Problem to solve
Nothing but a number should be given: the count of lines in the data that include the string "replace".

BEGIN Data supplied

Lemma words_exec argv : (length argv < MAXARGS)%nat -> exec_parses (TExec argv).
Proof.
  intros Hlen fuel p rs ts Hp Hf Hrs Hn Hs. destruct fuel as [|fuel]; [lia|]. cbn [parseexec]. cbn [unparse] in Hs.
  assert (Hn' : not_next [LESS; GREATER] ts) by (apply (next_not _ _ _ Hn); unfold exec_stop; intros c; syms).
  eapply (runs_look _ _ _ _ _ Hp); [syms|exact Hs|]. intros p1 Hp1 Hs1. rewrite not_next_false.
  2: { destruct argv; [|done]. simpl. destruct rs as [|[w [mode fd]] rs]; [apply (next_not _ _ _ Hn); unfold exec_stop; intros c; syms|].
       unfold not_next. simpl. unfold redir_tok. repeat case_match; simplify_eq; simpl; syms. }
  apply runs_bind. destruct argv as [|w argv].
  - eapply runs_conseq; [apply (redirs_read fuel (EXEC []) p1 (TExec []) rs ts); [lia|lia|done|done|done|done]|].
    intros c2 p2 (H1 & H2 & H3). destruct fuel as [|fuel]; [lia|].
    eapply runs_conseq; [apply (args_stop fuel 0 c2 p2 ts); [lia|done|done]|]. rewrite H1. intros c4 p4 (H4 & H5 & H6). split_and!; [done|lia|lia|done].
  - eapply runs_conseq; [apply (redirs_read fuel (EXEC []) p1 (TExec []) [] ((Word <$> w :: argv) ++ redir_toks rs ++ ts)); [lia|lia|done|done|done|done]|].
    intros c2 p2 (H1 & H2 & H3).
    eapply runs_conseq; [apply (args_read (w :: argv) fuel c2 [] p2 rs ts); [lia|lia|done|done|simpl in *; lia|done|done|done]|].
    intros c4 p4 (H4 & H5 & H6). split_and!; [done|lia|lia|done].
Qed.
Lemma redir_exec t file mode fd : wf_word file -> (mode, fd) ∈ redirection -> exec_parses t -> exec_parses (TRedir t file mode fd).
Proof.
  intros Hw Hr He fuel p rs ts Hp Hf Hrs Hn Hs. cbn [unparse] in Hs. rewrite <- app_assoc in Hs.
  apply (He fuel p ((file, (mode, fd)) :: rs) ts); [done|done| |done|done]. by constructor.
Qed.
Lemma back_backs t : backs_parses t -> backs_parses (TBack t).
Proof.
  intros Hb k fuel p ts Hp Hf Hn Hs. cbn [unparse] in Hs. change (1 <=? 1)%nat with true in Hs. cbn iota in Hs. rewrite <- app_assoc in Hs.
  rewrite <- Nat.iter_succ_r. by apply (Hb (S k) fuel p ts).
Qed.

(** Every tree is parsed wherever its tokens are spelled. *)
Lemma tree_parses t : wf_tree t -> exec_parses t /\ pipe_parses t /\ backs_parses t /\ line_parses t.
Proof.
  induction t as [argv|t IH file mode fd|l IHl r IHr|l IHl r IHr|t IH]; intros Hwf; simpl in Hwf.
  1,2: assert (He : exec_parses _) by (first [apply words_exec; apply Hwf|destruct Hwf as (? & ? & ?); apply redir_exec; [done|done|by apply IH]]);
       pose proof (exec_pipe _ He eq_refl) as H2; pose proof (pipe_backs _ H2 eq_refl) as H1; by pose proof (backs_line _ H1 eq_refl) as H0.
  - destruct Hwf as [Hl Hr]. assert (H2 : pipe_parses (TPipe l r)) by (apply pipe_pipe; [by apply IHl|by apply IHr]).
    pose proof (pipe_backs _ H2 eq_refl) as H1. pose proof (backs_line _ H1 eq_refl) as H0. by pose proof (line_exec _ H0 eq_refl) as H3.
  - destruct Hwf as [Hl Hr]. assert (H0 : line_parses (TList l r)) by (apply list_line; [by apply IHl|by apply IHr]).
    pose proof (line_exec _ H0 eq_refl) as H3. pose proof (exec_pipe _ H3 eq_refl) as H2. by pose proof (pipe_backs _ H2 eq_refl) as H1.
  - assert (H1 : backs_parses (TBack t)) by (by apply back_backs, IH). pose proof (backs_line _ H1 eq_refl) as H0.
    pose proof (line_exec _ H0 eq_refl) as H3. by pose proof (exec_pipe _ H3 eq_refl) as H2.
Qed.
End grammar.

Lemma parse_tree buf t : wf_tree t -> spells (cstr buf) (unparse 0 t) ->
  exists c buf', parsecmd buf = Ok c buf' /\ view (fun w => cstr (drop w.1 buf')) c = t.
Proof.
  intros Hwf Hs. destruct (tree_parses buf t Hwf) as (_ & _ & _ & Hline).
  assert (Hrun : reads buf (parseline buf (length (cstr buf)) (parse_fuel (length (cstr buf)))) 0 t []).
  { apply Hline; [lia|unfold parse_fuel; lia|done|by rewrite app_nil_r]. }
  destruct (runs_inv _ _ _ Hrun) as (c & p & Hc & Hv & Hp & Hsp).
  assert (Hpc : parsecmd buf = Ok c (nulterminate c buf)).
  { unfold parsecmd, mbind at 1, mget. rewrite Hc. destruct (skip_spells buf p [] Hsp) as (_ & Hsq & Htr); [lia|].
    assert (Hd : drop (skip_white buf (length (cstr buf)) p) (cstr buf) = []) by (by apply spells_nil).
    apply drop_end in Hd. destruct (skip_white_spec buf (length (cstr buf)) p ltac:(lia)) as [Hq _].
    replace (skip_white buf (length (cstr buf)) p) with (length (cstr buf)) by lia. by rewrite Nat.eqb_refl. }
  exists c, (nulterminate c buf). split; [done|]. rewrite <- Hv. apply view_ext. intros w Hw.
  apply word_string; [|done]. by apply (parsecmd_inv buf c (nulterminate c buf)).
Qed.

END Data supplied
BEGIN Data supplied

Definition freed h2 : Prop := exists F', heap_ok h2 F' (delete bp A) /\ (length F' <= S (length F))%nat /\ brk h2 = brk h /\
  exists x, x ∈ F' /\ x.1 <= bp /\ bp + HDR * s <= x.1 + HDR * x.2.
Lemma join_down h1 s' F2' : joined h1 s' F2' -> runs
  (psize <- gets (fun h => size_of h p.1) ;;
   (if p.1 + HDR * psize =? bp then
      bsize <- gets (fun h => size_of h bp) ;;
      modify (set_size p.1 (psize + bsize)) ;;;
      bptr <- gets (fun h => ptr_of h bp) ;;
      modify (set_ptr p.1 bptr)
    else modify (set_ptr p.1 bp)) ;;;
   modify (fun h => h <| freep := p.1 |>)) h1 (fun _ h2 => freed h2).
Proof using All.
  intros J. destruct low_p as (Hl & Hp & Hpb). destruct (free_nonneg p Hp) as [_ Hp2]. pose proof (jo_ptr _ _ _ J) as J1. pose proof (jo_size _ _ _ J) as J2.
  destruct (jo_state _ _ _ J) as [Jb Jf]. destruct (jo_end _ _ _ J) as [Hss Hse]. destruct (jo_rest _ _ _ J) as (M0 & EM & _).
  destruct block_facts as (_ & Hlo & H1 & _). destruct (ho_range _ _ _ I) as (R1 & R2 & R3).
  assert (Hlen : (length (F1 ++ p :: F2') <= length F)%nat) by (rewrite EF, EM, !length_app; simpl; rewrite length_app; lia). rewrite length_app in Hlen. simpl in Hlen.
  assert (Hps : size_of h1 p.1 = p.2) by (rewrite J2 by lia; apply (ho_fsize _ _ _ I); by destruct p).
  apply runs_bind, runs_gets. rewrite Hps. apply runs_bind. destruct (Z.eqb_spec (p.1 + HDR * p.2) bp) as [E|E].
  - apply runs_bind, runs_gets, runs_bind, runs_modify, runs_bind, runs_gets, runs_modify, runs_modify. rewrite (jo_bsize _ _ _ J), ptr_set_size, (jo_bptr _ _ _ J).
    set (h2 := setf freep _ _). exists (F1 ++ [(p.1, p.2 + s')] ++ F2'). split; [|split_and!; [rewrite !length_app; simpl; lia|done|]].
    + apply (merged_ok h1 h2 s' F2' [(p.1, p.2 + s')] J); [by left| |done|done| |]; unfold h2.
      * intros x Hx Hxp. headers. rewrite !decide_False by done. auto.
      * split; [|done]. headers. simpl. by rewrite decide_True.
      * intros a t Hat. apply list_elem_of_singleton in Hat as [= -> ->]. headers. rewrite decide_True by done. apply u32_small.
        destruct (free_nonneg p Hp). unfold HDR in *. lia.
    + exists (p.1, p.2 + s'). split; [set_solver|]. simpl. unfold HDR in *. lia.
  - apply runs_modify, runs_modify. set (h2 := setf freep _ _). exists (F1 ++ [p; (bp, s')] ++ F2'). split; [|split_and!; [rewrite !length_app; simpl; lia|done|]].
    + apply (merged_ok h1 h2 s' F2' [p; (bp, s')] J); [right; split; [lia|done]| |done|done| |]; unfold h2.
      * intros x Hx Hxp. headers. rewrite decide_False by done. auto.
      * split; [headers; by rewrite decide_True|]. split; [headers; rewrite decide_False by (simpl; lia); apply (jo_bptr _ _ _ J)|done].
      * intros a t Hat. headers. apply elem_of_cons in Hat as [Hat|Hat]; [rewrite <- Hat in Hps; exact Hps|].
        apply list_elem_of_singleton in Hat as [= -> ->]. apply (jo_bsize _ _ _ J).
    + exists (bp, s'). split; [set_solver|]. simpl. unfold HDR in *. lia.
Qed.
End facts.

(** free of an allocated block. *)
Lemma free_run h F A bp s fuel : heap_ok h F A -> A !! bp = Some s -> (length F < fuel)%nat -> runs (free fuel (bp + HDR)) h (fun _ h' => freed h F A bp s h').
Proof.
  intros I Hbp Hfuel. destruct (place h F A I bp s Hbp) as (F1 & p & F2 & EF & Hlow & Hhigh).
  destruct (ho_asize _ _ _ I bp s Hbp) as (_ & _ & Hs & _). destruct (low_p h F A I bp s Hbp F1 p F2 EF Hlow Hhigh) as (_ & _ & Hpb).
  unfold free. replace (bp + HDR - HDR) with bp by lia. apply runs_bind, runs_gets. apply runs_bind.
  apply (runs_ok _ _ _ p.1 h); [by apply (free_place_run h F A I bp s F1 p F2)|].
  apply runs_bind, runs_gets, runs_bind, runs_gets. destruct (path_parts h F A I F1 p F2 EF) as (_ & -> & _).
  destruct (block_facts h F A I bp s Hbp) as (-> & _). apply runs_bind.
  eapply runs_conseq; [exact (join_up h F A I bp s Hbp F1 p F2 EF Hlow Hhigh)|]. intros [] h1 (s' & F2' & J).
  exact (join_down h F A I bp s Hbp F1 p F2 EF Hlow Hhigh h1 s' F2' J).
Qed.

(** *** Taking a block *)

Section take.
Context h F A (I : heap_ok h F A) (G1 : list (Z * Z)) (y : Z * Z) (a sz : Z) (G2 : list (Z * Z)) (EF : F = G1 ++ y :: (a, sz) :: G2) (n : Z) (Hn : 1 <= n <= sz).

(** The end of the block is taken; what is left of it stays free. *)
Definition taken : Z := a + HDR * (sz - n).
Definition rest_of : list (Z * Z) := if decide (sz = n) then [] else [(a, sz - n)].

END Data supplied

Response area
2